28 decembre 1983 Paru dans le N°79 à la page 50 ( mots)
Rédigé par : F. MILLET

Spécialisés comme cabinet d’étude et d’ingénierie dans le traitement et la valorisation des déchets organiques, notre objectif consiste à définir et à concevoir des filières de traitement qui permettent d’obtenir un prix de revient minimum sur les produits traités, tout en offrant la possibilité d’envisager une valorisation compte tenu de la composition physico-chimique du produit fini ainsi élaboré.

Parmi les filières que nous avons cherché à développer et à promouvoir, se trouvent le compostage ou fermentation aérobie contrôlée, qui assure une dégradation de la matière organique et permet d’obtenir des produits finis commercialisables, car ils correspondent théoriquement, de par leurs caractéristiques analytiques, aux besoins du marché. Il existe un très grand nombre de produits dénommés « compost » et, d’autre part, la filière de traitement dite de compostage permet, suivant les contraintes précises d’exploitation, d’élaborer des produits très différents par leurs effets agronomiques et leur composition. Nous allons essayer de montrer la grande diversité des produits et des marchés existants, sans pour autant entrer dans le détail qualitatif et quantitatif des marchés, pour lesquels des analyses de marketing précises seraient nécessaires. Les fabricants d’engrais et d’amendements organiques ne trouveront donc là aucune information qu’ils ne connaissent déjà. Par contre, nous espérons pouvoir éclairer de façon assez précise les producteurs de déchets sur la complexité des marchés et la nécessité absolue de ne pas croire qu’il suffit seulement de produire un compost de qualité pour qu’il soit vendu.

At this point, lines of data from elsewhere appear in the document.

(** ** A trial *)

Record TrialResult := mkTrialResult {
  target_pps : Z;
  sent_pps : Z;
  recv_pps : Z;
  throughput_mbps : Z;
  sent_packets : Z;
  recv_packets : Z;
  recv_valid_packets : Z;
  loss_rate : Z;
  pass : bool;
}.

Definition TrialResult_at (target : Z) : TrialResult := mkTrialResult target d0 d0 d0 0 0 0 d0 false.

(** What the trial meets: whether its receive socket opens and is bound; what [sendto] of all senders and [recv] return up to the first
    and up to the second snapshot ([None] is a time-out or an error); and the nanoseconds between the snapshots. *)
Record TrialEnv := mkTrialEnv {
  socket_ok : bool;
  bind_ok : bool;
  sends_warm : list Z;
  sends_measured : list Z;
  recvs_warm : list (option bytes);
  recvs_measured : list (option bytes);
  elapsed_ns : Z;
}.

(** The counter of the senders. *)
Definition count_sends (results : list Z) (sent : Z) : Z := foldl (fun sent n => if 0 <? n then inc64 sent else sent) sent results.

(** The counters of the receiver: all packets, and the valid ones. *)
Definition receive (results : list (option bytes)) (counts : Z * Z) : Z * Z :=
  foldl (fun '(packets, valid) r =>
    match r with
    | None | Some [] => (packets, valid)
    | Some data => (inc64 packets, if is_data_packet_valid data then inc64 valid else valid)
    end) counts results.

Definition difference (after before : Z) : Z := if before <=? after then after - before else 0.

Definition run_trial (c : BenchConfig) (target : Z) (env : TrialEnv) : TrialResult :=
  if negb (socket_ok env) || negb (bind_ok env) then TrialResult_at target
  else
    let sent_begin := count_sends (sends_warm env) 0 in
    let recv_begin := receive (recvs_warm env) (0, 0) in
    let sent_end := count_sends (sends_measured env) sent_begin in
    let recv_end := receive (recvs_measured env) recv_begin in
    let elapsed := fdiv binary64 (of_Z binary64 (elapsed_ns env)) d1e9 in
    let sent := difference sent_end sent_begin in
    let received := difference (fst recv_end) (fst recv_begin) in
    let valid := difference (snd recv_end) (snd recv_begin) in
    let rate n := if fltb binary64 d0 elapsed then fdiv binary64 (of_Z binary64 n) elapsed else d0 in
    mkTrialResult target (rate sent) (rate valid)
      (fdiv binary64 (fmul binary64 (fmul binary64 (rate valid) (of_Z binary64 (COMMON_HEADER_SIZE +[64] payload_bytes c))) d8) d1e6)
      sent received valid
      (if 0 <? sent then fsub binary64 d1 (fdiv binary64 (of_Z binary64 valid) (of_Z binary64 sent)) else d1) false.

Nous pourrions dans ce domaine nous référer malheureusement à un grand nombre d’exemples, où les composts restent invendus. Nous souhaitons donc pouvoir faire bénéficier de notre expérience ceux qui envisageraient de réaliser une installation de compostage à partir des déchets et des sous-produits dont ils disposent.

Nous préciserons en particulier la définition et les caractéristiques techniques de filières de compostage telles que nous avons été amenés à les étudier et à les concevoir, en raison de la nature et de la diversité des déchets et sous-produits que nos clients devraient traiter. Il est en effet très difficile de déduire la nature et les caractéristiques chimiques des engrais organiques de la filière de traitement dont elles sont issues, compte tenu de la spécificité de chacune d’elles.

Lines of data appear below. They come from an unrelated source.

(* ===== verification/AppLoop.v ===== *)
(** The running receiver: the processing threads and the main loop
    ([src/m01_receiver/app_run.cpp], [app_run], its reload callback and its
    metrics).  The steps of the faces are those of [FacePipeline]; the loop's
    handling of signals is in [Signals]; start and shutdown are in [AppRun]. *)

From S2P Require Import Prelude Protocol Reassembler ReassemblerProps ReassemblerLaws Reorderer ReordererLaws SpscQueue.
From S2P Require Import RxStage Config FacePipeline FaceShutdown PacketPool UdpReceiver Float Text Metrics Logger RawBlocks Pcap Capture.
From S2P Require Import AppInit.
From stdpp Require Import strings.
Open Scope Z_scope.
Import Protocol Reassembler RxStage FacePipeline AppInit.

Module AppLoop.

#[local] Existing Instance Metrics.cell_eq_dec.

(** ** Definitions *)

(** *** One packet *)

Definition packet_type_index (packet_type : Z) : Z :=
  if packet_type =? PacketType_to_u8 DATA then Metrics.PacketTypeIndex.DATA
  else if packet_type =? PacketType_to_u8 HEARTBEAT then Metrics.PacketTypeIndex.HEARTBEAT
  else Metrics.PacketTypeIndex.UNKNOWN.

(** [static_cast<double>(now_ms - timestamp) / 1000.0]. *)
Definition delay_seconds (now_ms timestamp : Z) : Z :=
  Float.fdiv Float.binary64 (Float.of_Z Float.binary64 (now_ms -[64] timestamp)) (Float.of_Z Float.binary64 1000).

(** The accesses of the processing thread for one envelope, before and after the
    dispatch. *)
Definition entry_metrics (env : RxEnvelope) : list Metrics.access :=
  Metrics.increment_pipeline_packets_entered 1 ++ Metrics.increment_packets_received 1 ++
  Metrics.increment_packets_received_by_type (packet_type_index (packet_type (env_header env))) 1 ++
  Metrics.increment_bytes_received (packet_length env) ++
  Metrics.increment_pipeline_parse_ok 1 ++ Metrics.increment_pipeline_validate_ok 1.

* Journées Information Eaux 82, Poitiers.

PRÉSENTATION DE LA COMPOSITION ANALYTIQUE DES COMPOSTS ET ENGRAIS ORGANIQUES

Un certain nombre de tableaux regroupent les principales compositions analytiques des matières premières ou de produits finis, disponibles sur le marché.

Chacun de ces produits organiques présente des caractéristiques différentes et a subi des dégradations différentes en fonction des traitements utilisés.

Les schémas ci-joints impliquent le processus de décomposition des matières organiques tout en soulignant la sensibilité des préparations à un grand nombre de paramètres physiques et chimiques. Ceux-ci confirment les hétérogénéités analytiques qu’il est possible de trouver dans un même produit et bien évidemment dans des produits différents même si les procédés de transformation sont identiques.

[Schéma : Processus de décomposition des matières organiques (Source : 1977)]

Les matières premières utilisées sont généralement extrêmement diverses et dépendent principalement des sources possibles d’approvisionnement locales, étant entendu que l’incidence du coût de transport sur des produits de ce type est élevée, qu’elle peut même être rédhibitoire si la valeur analytique est trop faible comme dans le cas de boues résiduaires liquides (voire même pour des fumiers de bovins au-delà de 150 km).

Les matières premières les plus couramment utilisées sont en mélange, les écorces, les copeaux, les boues de papeterie, les fumiers, les marcs de raisin, les anas de lins, les déchets d’abattoirs et sous-produits animaux, les sciures, la paille, les tourteaux dénaturés, le sang séché, les algues...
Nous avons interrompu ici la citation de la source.